* _Exercise instructions_
Word for word, transcribe the data below from the line with "- rewrite !scale_none" to the line with "replace (1 + len lx", keeping both of those lines.
Data listing Block Start
(* ===== verification/SmiCompare.v ===== *)
(** * Array sorts: the default sort's integer comparison

    SmiLexicographicCompare orders two small integers as their decimal
    spellings compare, without spelling them. *)

From S2P Require Import Prelude F64 Arrays TimSort.

(** ** Decimal spellings *)

Fixpoint decimal (fuel : nat) (n : Z) : list Z :=
  match fuel with
  | O => []
  | S fuel => if 10 <=? n then decimal fuel (n / 10) ++ [n mod 10] else [n]
  end.

(** ["-"] is 45 and ["0"] is 48. *)
Definition spell (x : Z) : list Z :=
  if x <? 0 then 45 :: map (Z.add 48) (decimal 21 (- x)) else map (Z.add 48) (decimal 21 x).

(** The comparison of two strings: -1, 0 or 1. *)
Fixpoint lex (l1 l2 : list Z) : Z :=
  match l1, l2 with
  | [], [] => 0
  | [], _ :: _ => -1
  | _ :: _, [] => 1
  | x :: l1, y :: l2 => if x <? y then -1 else if y <? x then 1 else lex l1 l2
  end.

Lemma lex_add k l1 l2 : lex (map (Z.add k) l1) (map (Z.add k) l2) = lex l1 l2.
Proof.
  revert l2. induction l1 as [|x l1 IH]; intros [|y l2]; simpl; [done..|]. rewrite IH.
  destruct (Z.ltb_spec (k + x) (k + y)), (Z.ltb_spec x y); try lia.
  destruct (Z.ltb_spec (k + y) (k + x)), (Z.ltb_spec y x); lia || done.
Qed.

Lemma lex_antisym l1 l2 : lex l1 l2 = - lex l2 l1.
Proof.
  revert l2. induction l1 as [|x l1 IH]; intros [|y l2]; simpl; [done..|]. rewrite IH.
  destruct (Z.ltb_spec x y), (Z.ltb_spec y x); lia.
Qed.

(** ** Digit lists as numbers *)

Definition digits (l : list Z) : Prop := Forall (λ d, 0 <= d < 10) l.
Definition value (l : list Z) : Z := foldl (λ v d, 10 * v + d) 0 l.

Lemma value_snoc l d : value (l ++ [d]) = 10 * value l + d.
Proof. unfold value. by rewrite foldl_app. Qed.

Lemma value_app l1 l2 : value (l1 ++ l2) = value l1 * 10 ^ len l2 + value l2.
Proof.
  induction l2 as [|d l2 IH] using rev_ind; [rewrite app_nil_r; change (value l1 = value l1 * 1 + 0); lia|].
  rewrite app_assoc, !value_snoc, IH, length_app, Nat2Z.inj_add. change (len [d]) with 1. rewrite Z.pow_add_r, Z.pow_1_r by lia. lia.
Qed.

Lemma value_bound l : digits l → 0 <= value l < 10 ^ len l.
Proof.
  induction l as [|d l IH] using rev_ind; intros Hd; [change (0 <= 0 < 1); lia|].
  apply Forall_app in Hd as [Hl Hd]. rewrite Forall_singleton in Hd. specialize (IH Hl).
  rewrite value_snoc, length_app, Nat2Z.inj_add. change (len [d]) with 1. rewrite Z.pow_add_r, Z.pow_1_r by lia. lia.
Qed.

(** Digit lists of one length compare as their values. *)
Lemma lex_value l1 l2 : digits l1 → digits l2 → length l1 = length l2 → lex l1 l2 = Z.sgn (value l1 - value l2).
Proof.
  revert l2. induction l1 as [|x l1 IH]; intros [|y l2] H1 H2 HL; try discriminate HL; [done|].
  apply Forall_cons in H1 as [Hx H1], H2 as [Hy H2]. injection HL as HL.
  pose proof (value_bound l1 H1) as B1. pose proof (value_bound l2 H2) as B2.
  change (x :: l1) with ([x] ++ l1). change (y :: l2) with ([y] ++ l2). rewrite !value_app, HL in *.
  change (value [x]) with x. change (value [y]) with y. simpl. rewrite IH by done.
  set (m := 10 ^ len l2) in *. destruct (Z.ltb_spec x y); [|destruct (Z.ltb_spec y x)].
  - symmetry. apply Z.sgn_neg. nia.
  - symmetry. apply Z.sgn_pos. nia.
  - f_equal. replace y with x by lia. lia.
Qed.

(** A shorter list compares as if padded with zeros, and comes first on a tie. *)
Lemma lex_shorter l1 l2 : digits l1 → digits l2 → (length l1 < length l2)%nat →
  lex l1 l2 = if value l1 * 10 ^ (len l2 - len l1) <=? value l2 then -1 else 1.
Proof.
  intros H1 H2 HL. rewrite <- (take_drop (length l1) l2) in H2 |- *.
  set (T := take _ l2) in *. set (D := drop _ l2) in *. apply Forall_app in H2 as [HT HD].
  assert (LT : length T = length l1) by (subst T; rewrite length_take; lia).
  assert (ND : (0 < length D)%nat) by (subst D; rewrite length_drop; lia). clearbody T D.
  assert (Hlex : lex l1 (T ++ D) = if lex l1 T =? 0 then -1 else lex l1 T).
  { clear -LT ND. revert l1 LT. induction T as [|t T IH]; intros [|x l1] HL; try discriminate HL; [by destruct D; [simpl in ND; lia|]|].
    simpl. destruct (x <? t); [done|]. destruct (t <? x); [done|]. apply IH. by injection HL. }
  rewrite Hlex, lex_value by done. rewrite value_app, length_app, LT.
  replace (Z.of_nat (length l1 + length D) - len l1) with (len D) by lia.
  pose proof (value_bound D HD) as BD. set (m := 10 ^ len D) in *. set (a := value l1) in *. set (b := value T) in *.
  destruct (Z.leb_spec (a * m) (b * m + value D)).
  - destruct (Z.eqb_spec (Z.sgn (a - b)) 0) as [|Hs]; [done|]. apply Z.sgn_neg. rewrite Z.sgn_null_iff in Hs. nia.
  - destruct (Z.eqb_spec (Z.sgn (a - b)) 0) as [E|]; [apply Z.sgn_null_iff in E; nia|]. apply Z.sgn_pos. nia.
Qed.

(** ** The digits of a number *)

Lemma decimal_spec fuel n : 0 <= n < 10 ^ Z.of_nat fuel → (0 < fuel)%nat →
  digits (decimal fuel n) ∧ value (decimal fuel n) = n ∧ (1 <= length (decimal fuel n) <= fuel)%nat.
Proof.
  revert n. induction fuel as [|fuel IH]; intros n Hn Hf; [lia|]. cbn [decimal]. destruct (Z.leb_spec 10 n).
  - rewrite Nat2Z.inj_succ, Z.pow_succ_r in Hn by lia. destruct fuel as [|fuel]; [simpl in *; lia|].
    destruct (IH (n / 10)) as (HD & HV & HL); [|lia|].
    { split; [apply Z.div_pos; lia|apply Z.div_lt_upper_bound; lia]. }
    pose proof (Z.mod_pos_bound n 10 ltac:(lia)). split_and!.
    + apply Forall_app. split; [done|]. by apply Forall_singleton.
    + rewrite value_snoc, HV. pose proof (Z.div_mod n 10 ltac:(lia)). lia.
    + rewrite length_app. cbn [length]. lia.
    + rewrite length_app. cbn [length]. lia.
  - split_and!; [apply Forall_singleton; lia|done|cbn; lia..].
Qed.

Lemma digits_loop_decimal fuel n k : 0 <= n < 10 ^ Z.of_nat fuel → (0 < fuel)%nat →
  digits_loop fuel n k = Some (k + len (decimal fuel n) - 1).
Proof.
  revert n k. induction fuel as [|fuel IH]; intros n k Hn Hf; [lia|]. cbn [decimal digits_loop]. destruct (Z.leb_spec 10 n).
  - rewrite Nat2Z.inj_succ, Z.pow_succ_r in Hn by lia. destruct fuel as [|fuel]; [simpl in *; lia|].
    rewrite IH; [|split; [apply Z.div_pos; lia|apply Z.div_lt_upper_bound; lia]|lia]. f_equal. rewrite length_app. simpl length. lia.
  - f_equal. simpl. lia.
Qed.

Lemma scale_spec u a b : 0 <= u → a <= b → u * 10 ^ (b - a) < 2 ^ 64 → scale u a b = u * 10 ^ (b - a).
Proof.
  intros Hu Hab. unfold scale. replace (10 ^ (b - a)) with (10 ^ Z.of_nat (Z.to_nat (b - a))) by (f_equal; lia).
  set (k := Z.to_nat (b - a)). clearbody k. clear a b Hab. induction k as [|k IH]; intros Hlt; simpl Nat.iter; [lia|].
  rewrite Nat2Z.inj_succ, Z.pow_succ_r in Hlt |- * by lia.
  assert (0 <= 10 ^ Z.of_nat k) by (apply Z.pow_nonneg; lia). rewrite IH by nia. unfold uint64. rewrite Z.mod_small; nia.
Qed.

Lemma scale_none u a b : b <= a → scale u a b = u.
Proof. intros. unfold scale. by replace (Z.to_nat (b - a)) with 0%nat by lia. Qed.

(** ** The comparison *)

(** The digit-count part of [SmiLexicographicCompare], on magnitudes. *)
Definition compare_magnitudes (ux uy : Z) : option Z :=
  match NumberOfDigits ux, NumberOfDigits uy with
  | Some dx, Some dy =>
      let ux := scale ux dx dy in
      let uy := scale uy dy dx in
      if ux =? uy then Some (if dx <? dy then -1 else 1) else Some (if ux <? uy then -1 else 1)
  | _, _ => None
  end.

Lemma decimal_small u : 0 <= u < 2 ^ 30 →
  digits (decimal 21 u) ∧ value (decimal 21 u) = u ∧ (1 <= length (decimal 21 u) <= 10)%nat.
Proof.
  intros Hu. destruct (decimal_spec 21 u) as (HD & HV & HL); [split; [lia|eapply Z.lt_trans; [apply Hu|reflexivity]]|lia|]. split_and!; [done..|lia|].
  assert (E : ∀ f g n, 0 <= n < 10 ^ Z.of_nat f → (0 < f)%nat → (f <= g)%nat → decimal f n = decimal g n).
  { clear. intros f. induction f as [|f IH]; intros g n Hn Hf Hg; [lia|]. destruct g as [|g]; [lia|]. cbn [decimal].
    destruct (Z.leb_spec 10 n); [|done]. rewrite Nat2Z.inj_succ, Z.pow_succ_r in Hn by lia. destruct f as [|f]; [simpl in *; lia|].
    rewrite (IH g); [done| |lia|lia]. split; [apply Z.div_pos; lia|apply Z.div_lt_upper_bound; lia]. }
  rewrite <- (E 10%nat); [apply decimal_spec; [|lia]|..|lia|lia]; split; try lia; (eapply Z.lt_trans; [apply Hu|reflexivity]).
Qed.

Lemma compare_magnitudes_spec ux uy : 0 <= ux < 2 ^ 30 → 0 <= uy < 2 ^ 30 → ux ≠ uy →
  compare_magnitudes ux uy = Some (lex (decimal 21 ux) (decimal 21 uy)).
Proof.
  intros Hx Hy Hne. destruct (decimal_small ux Hx) as (Dx & Vx & Lx), (decimal_small uy Hy) as (Dy & Vy & Ly).
  unfold compare_magnitudes, NumberOfDigits.
  assert (H21 : 2 ^ 30 < 10 ^ Z.of_nat 21) by reflexivity.
  rewrite !digits_loop_decimal by lia. cbv zeta.
  set (lx := decimal 21 ux) in *. set (ly := decimal 21 uy) in *. clearbody lx ly.
  assert (Hsc : ∀ u k, 0 <= u < 2 ^ 30 → 0 <= k <= 9 → u * 10 ^ k < 2 ^ 64).
  { intros u k Hu Hk. apply (Z.le_lt_trans _ (2 ^ 30 * 10 ^ 9)); [|reflexivity]. apply Z.mul_le_mono_nonneg; try lia. apply Z.pow_le_mono_r; lia. }
  destruct (Nat.lt_trichotomy (length lx) (length ly)) as [Hl|[Hl|Hl]].
  - rewrite (scale_none uy) by lia. rewrite scale_spec by (try apply Hsc; lia). rewrite lex_shorter, Vx, Vy by done.
    replace (1 + len ly - 1 - (1 + len lx - 1)) with (len ly - len lx) by lia.
    set (m := ux * 10 ^ (len ly - len lx)). destruct (Z.eqb_spec m uy) as [->|]; [rewrite Z.leb_refl|destruct (Z.ltb_spec m uy), (Z.leb_spec m uy)];
      try lia; destruct (Z.ltb_spec (1 + len lx - 1) (1 + len ly - 1)); done || lia.
  - rewrite !scale_none by lia. rewrite lex_value, Vx, Vy by done. destruct (Z.eqb_spec ux uy); [done|].
    destruct (Z.ltb_spec ux uy); f_equal; symmetry; [apply Z.sgn_neg|apply Z.sgn_pos]; lia.
  - rewrite (scale_none ux) by lia. rewrite scale_spec by (try apply Hsc; lia). rewrite lex_antisym, lex_shorter, Vx, Vy by done.
    replace (1 + len lx - 1 - (1 + len ly - 1)) with (len lx - len ly) by lia.
    set (m := uy * 10 ^ (len lx - len ly)). destruct (Z.eqb_spec ux m) as [->|].
    + rewrite Z.leb_refl. destruct (Z.ltb_spec (1 + len lx - 1) (1 + len ly - 1)); done || lia.
    + destruct (Z.ltb_spec ux m), (Z.leb_spec m ux); done || lia.
Qed.

(** C38. Below 2^30 in magnitude, [SmiLexicographicCompare] is the comparison
    of the two integers' decimal spellings, as a default sort compares them. *)
Theorem SmiLexicographicCompare_spells x y : - 2 ^ 30 < x < 2 ^ 30 → - 2 ^ 30 < y < 2 ^ 30 →
  SmiLexicographicCompare x y = Some (lex (spell x) (spell y)).
Proof.
  intros Hx Hy. unfold SmiLexicographicCompare. destruct (Z.eqb_spec x y) as [->|Hne].
  { f_equal. pose proof (lex_antisym (spell y) (spell y)). lia. }
  assert (Hdigit : ∀ u, 0 <= u < 2 ^ 30 → ∃ d l, decimal 21 u = d :: l ∧ 0 <= d).
  { intros u Hu. destruct (decimal_small u Hu) as (HD & _ & HL). destruct (decimal 21 u) as [|d l]; [simpl in HL; lia|].
    apply Forall_cons in HD as [Hd _]. exists d, l. split; [done|lia]. }
  unfold spell. destruct (Z.ltb_spec x 0), (Z.leb_spec 0 y), (Z.ltb_spec y 0); try lia; cbn [andb].
  - destruct (Hdigit y) as (d & l & -> & Hd); [lia|]. cbn [map lex]. destruct (Z.ltb_spec 45 (48 + d)); [done|lia].
  - destruct (Z.leb_spec 0 x); [lia|]. cbn [andb lex]. rewrite Z.ltb_irrefl, lex_add. fold (compare_magnitudes (- x) (- y)).
    apply compare_magnitudes_spec; lia.
  - destruct (Z.leb_spec 0 x); [|lia]. rewrite lex_add. fold (compare_magnitudes x y). apply compare_magnitudes_spec; lia.
  - destruct (Z.leb_spec 0 x); [|lia]. destruct (Hdigit x) as (d & l & -> & Hd); [lia|]. cbn [andb map lex].
    destruct (Z.ltb_spec (48 + d) 45); [lia|]. destruct (Z.ltb_spec 45 (48 + d)); [done|lia].
Qed.

Lemma SmiLexicographicCompare_spells_witness :
  (- 2 ^ 30 < 9 < 2 ^ 30) ∧ SmiLexicographicCompare 9 10 = Some 1.
Proof. split; [by vm_compute|]. exact (SmiLexicographicCompare_spells 9 10 ltac:(by vm_compute) ltac:(by vm_compute)). Defined.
Data listing Block End
* _Output for this task_
  - rewrite !scale_none by lia. rewrite lex_value, Vx, Vy by done. destruct (Z.eqb_spec ux uy); [done|].
    destruct (Z.ltb_spec ux uy); f_equal; symmetry; [apply Z.sgn_neg|apply Z.sgn_pos]; lia.
  - rewrite (scale_none ux) by lia. rewrite scale_spec by (try apply Hsc; lia). rewrite lex_antisym, lex_shorter, Vx, Vy by done.
    replace (1 + len lx - 1 - (1 + len ly - 1)) with (len lx - len ly) by lia.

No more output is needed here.